Seguradoras AI-first ganham vantagem ao reinventar operações, dados e decisões.
O estudo mostra que o setor de seguros Property & Casualty está sob forte pressão estrutural, com aumento da volatilidade climática, inflação de sinistros, mudanças na distribuição, maior complexidade operacional e pressão sobre margens. Nesse cenário, a BCG defende que a IA deixou de ser apenas uma ferramenta de eficiência e passou a ser central para a economia do negócio segurador.
A principal tese é que as seguradoras vencedoras serão aquelas que se tornarem AI-first, ou seja, empresas em que a IA agente passa a atuar como motor principal de execução. Em vez de aplicar IA em tarefas isoladas, essas companhias redesenham fluxos completos, como subscrição, precificação, sinistros, distribuição e gestão de portfólio, com agentes coordenando decisões e ações de ponta a ponta, enquanto humanos atuam em supervisão, exceções e julgamentos críticos.
O material aponta impactos relevantes para quem consegue escalar a IA: potencial de 20% a 30% de redução em custos de ajuste de sinistros, 15% a 25% de redução em despesas operacionais, além de crescimento em prêmio emitido por ganhos de conversão, retenção, produtividade e melhor seleção de riscos. A diferença entre líderes e retardatários está menos na tecnologia isolada e mais na capacidade de transformar processos, dados, governança e modelo operacional.
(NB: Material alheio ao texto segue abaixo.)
(* ===== verification/Localization.v ===== *)
(** * Localization: [langs_setup] feeding [get_lang]

    The two halves of localization meet through the module-level table
    [langs]: [langs_setup] (in [Startup]) fills it at start-up from the
    [langs] directory, and every localized message goes through
    [get_lang] (in [ConfigStore]), which reads the guild's settings and
    then [langs["EN"]] before the guild's own language.  This file runs
    the first on the tables the module starts with and the second on its
    result. *)

From S2P Require Import Prelude PyJson MongoStore ConfigStore Startup.

Module Localization.
Import Startup.

(** The [langs] table after start-up: both tables start empty. *)
Definition loaded_langs (dir local : dir_listing) : dict :=
  (fst (langs_setup dir local ([], []))).1.

Lemma loaded_langs_codes dir local k : k ∈ map fst (loaded_langs dir local) -> k ∈ json_codes dir.
Proof.
  intros Hk. unfold loaded_langs, langs_setup in Hk.
  unfold py_bind in Hk.
  pose proof (load_langs_codes (fun k v st => (assoc_set k v st.1, st.2)) (fun st => map fst st.1) dir
                ltac:(intros ???; apply assoc_set_keys) ([], []) ltac:(intros ? Hin; inversion Hin)) as H1.
  pose proof (load_langs_frame (fun k v st => (st.1, assoc_set k v st.2)) (fun st => st.1) local) as Hf.
  destruct (py_for dir _ ([], [])) as [st1 [[]|e]]; simpl in *; [|by apply H1].
  rewrite Hf in Hk; [by apply H1|done].
Qed.

Lemma loaded_langs_EN dir local :
  (forall f, f ∈ dir -> ends_with_json f.1 = true -> exists v, f.2 = Ok v) ->
  "EN" ∈ json_codes dir -> "EN" ∈ map fst (loaded_langs dir local).
Proof.
  intros Hd Hen. unfold loaded_langs, langs_setup, py_bind.
  destruct (load_langs_ok (fun k v st => (assoc_set k v st.1, st.2)) (fun st => map fst st.1) dir ([], []))
    as [Hok Hk]; [intros ???; apply assoc_set_keys|done|].
  destruct (py_for dir _ ([], [])) as [st1 r1]. simpl in Hok, Hk. subst r1.
  rewrite (load_langs_frame (fun k v st => (st.1, assoc_set k v st.2)) (fun st => st.1)); [|done].
  apply Hk. by right.
Qed.

(** C33: Localization end to end.  Without an [EN.json] in the [langs]
    directory, every [get_lang] after start-up raises [KeyError "EN"],
    whatever the guild's language; with one, and every JSON file of the
    directory loading, a guild the bot has never seen (no settings
    document) gets the message [key] of the [EN] table, even when a file
    of [local_langs] fails to load. *)
Theorem get_lang_after_langs_setup dir local s g key :
  Config.cache_backed s ->
  ("EN" ∉ json_codes dir ->
     snd (Config.get_lang (loaded_langs dir local) g key s) = Raise (KeyError "EN")) /\
  ((forall f, f ∈ dir -> ends_with_json f.1 = true -> exists v, f.2 = Ok v) ->
   "EN" ∈ json_codes dir -> Config.settings_coll s !! g = None ->
   exists en, assoc_get "EN" (loaded_langs dir local) = Some en /\
              snd (Config.get_lang (loaded_langs dir local) g key s) = py_getitem en key).
Proof.
  intros Hs. split.
  - intros Hen. destruct (Config.get_settings_post s g Hs) as (s' & d & Hget & _).
    rewrite (Config.get_lang_run _ _ _ _ _ _ Hget).
    assert (Hn : assoc_get "EN" (loaded_langs dir local) = None).
    { apply assoc_get_None_notin. intros Hk. by apply Hen, (loaded_langs_codes dir local). }
    by rewrite Hn.
  - intros Hd Hen Hg.
    destruct (assoc_get "EN" (loaded_langs dir local)) as [en|] eqn:He.
    2:{ exfalso. apply assoc_get_None_notin in He. by apply He, loaded_langs_EN. }
    exists en. split; [done|].
    assert (Hc : Config.guild_settings s !! g = None).
    { destruct (Config.guild_settings s !! g) eqn:E; [|done].
      destruct (Hs g) as [? Hb]; [by rewrite E|congruence]. }
    rewrite (Config.get_lang_run _ _ _ _ _ _ (Config.get_settings_create s g ltac:(by rewrite Hc) Hg)).
    rewrite He. unfold Config.langs_get, dict_get_default at 2. cbn [snd assoc_get dict_get_default].
    by rewrite He.
Qed.

Lemma get_lang_after_langs_setup_witness :
  let dir := [("EN.json", Ok (PDict [("noChannel", PStr "No channel")])); ("README.md", Raise JSONDecodeError)] in
  let local := [("CH.json", Raise JSONDecodeError)] in
  (forall f, f ∈ dir -> ends_with_json f.1 = true -> exists v, f.2 = Ok v) /\
  "EN" ∈ json_codes dir /\
  Config.settings_coll (Config.State ∅ ∅) !! 5%Z = None /\
  exists en, assoc_get "EN" (loaded_langs dir local) = Some en /\
    snd (Config.get_lang (loaded_langs dir local) 5 "noChannel" (Config.State ∅ ∅)) = py_getitem en "noChannel".
Proof.
  intros dir local.
  assert (Hd : forall f, f ∈ dir -> ends_with_json f.1 = true -> exists v, f.2 = Ok v).
  { intros f Hf. repeat (apply elem_of_cons in Hf as [->|Hf]); [by eexists|done|inversion Hf]. }
  assert (Hen : "EN" ∈ json_codes dir) by (vm_compute; left).
  assert (Hs : Config.cache_backed (Config.State ∅ ∅)) by (intros g [? Hg]; inversion Hg).
  split; [exact Hd|]. split; [exact Hen|]. split; [reflexivity|].
  exact (proj2 (get_lang_after_langs_setup dir local (Config.State ∅ ∅) 5 "noChannel" Hs) Hd Hen eq_refl).
Defined.

End Localization.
Por fim, o estudo reforça que a transformação exige uma base coordenada: dados prontos para decisão, plataformas tecnológicas reutilizáveis, governança responsável, liderança executiva, redesenho de papéis e capacitação contínua da força de trabalho. A recomendação central é começar agora, priorizando poucas apostas com impacto real em P&L, em vez de manter pilotos fragmentados que não mudam a economia do negócio.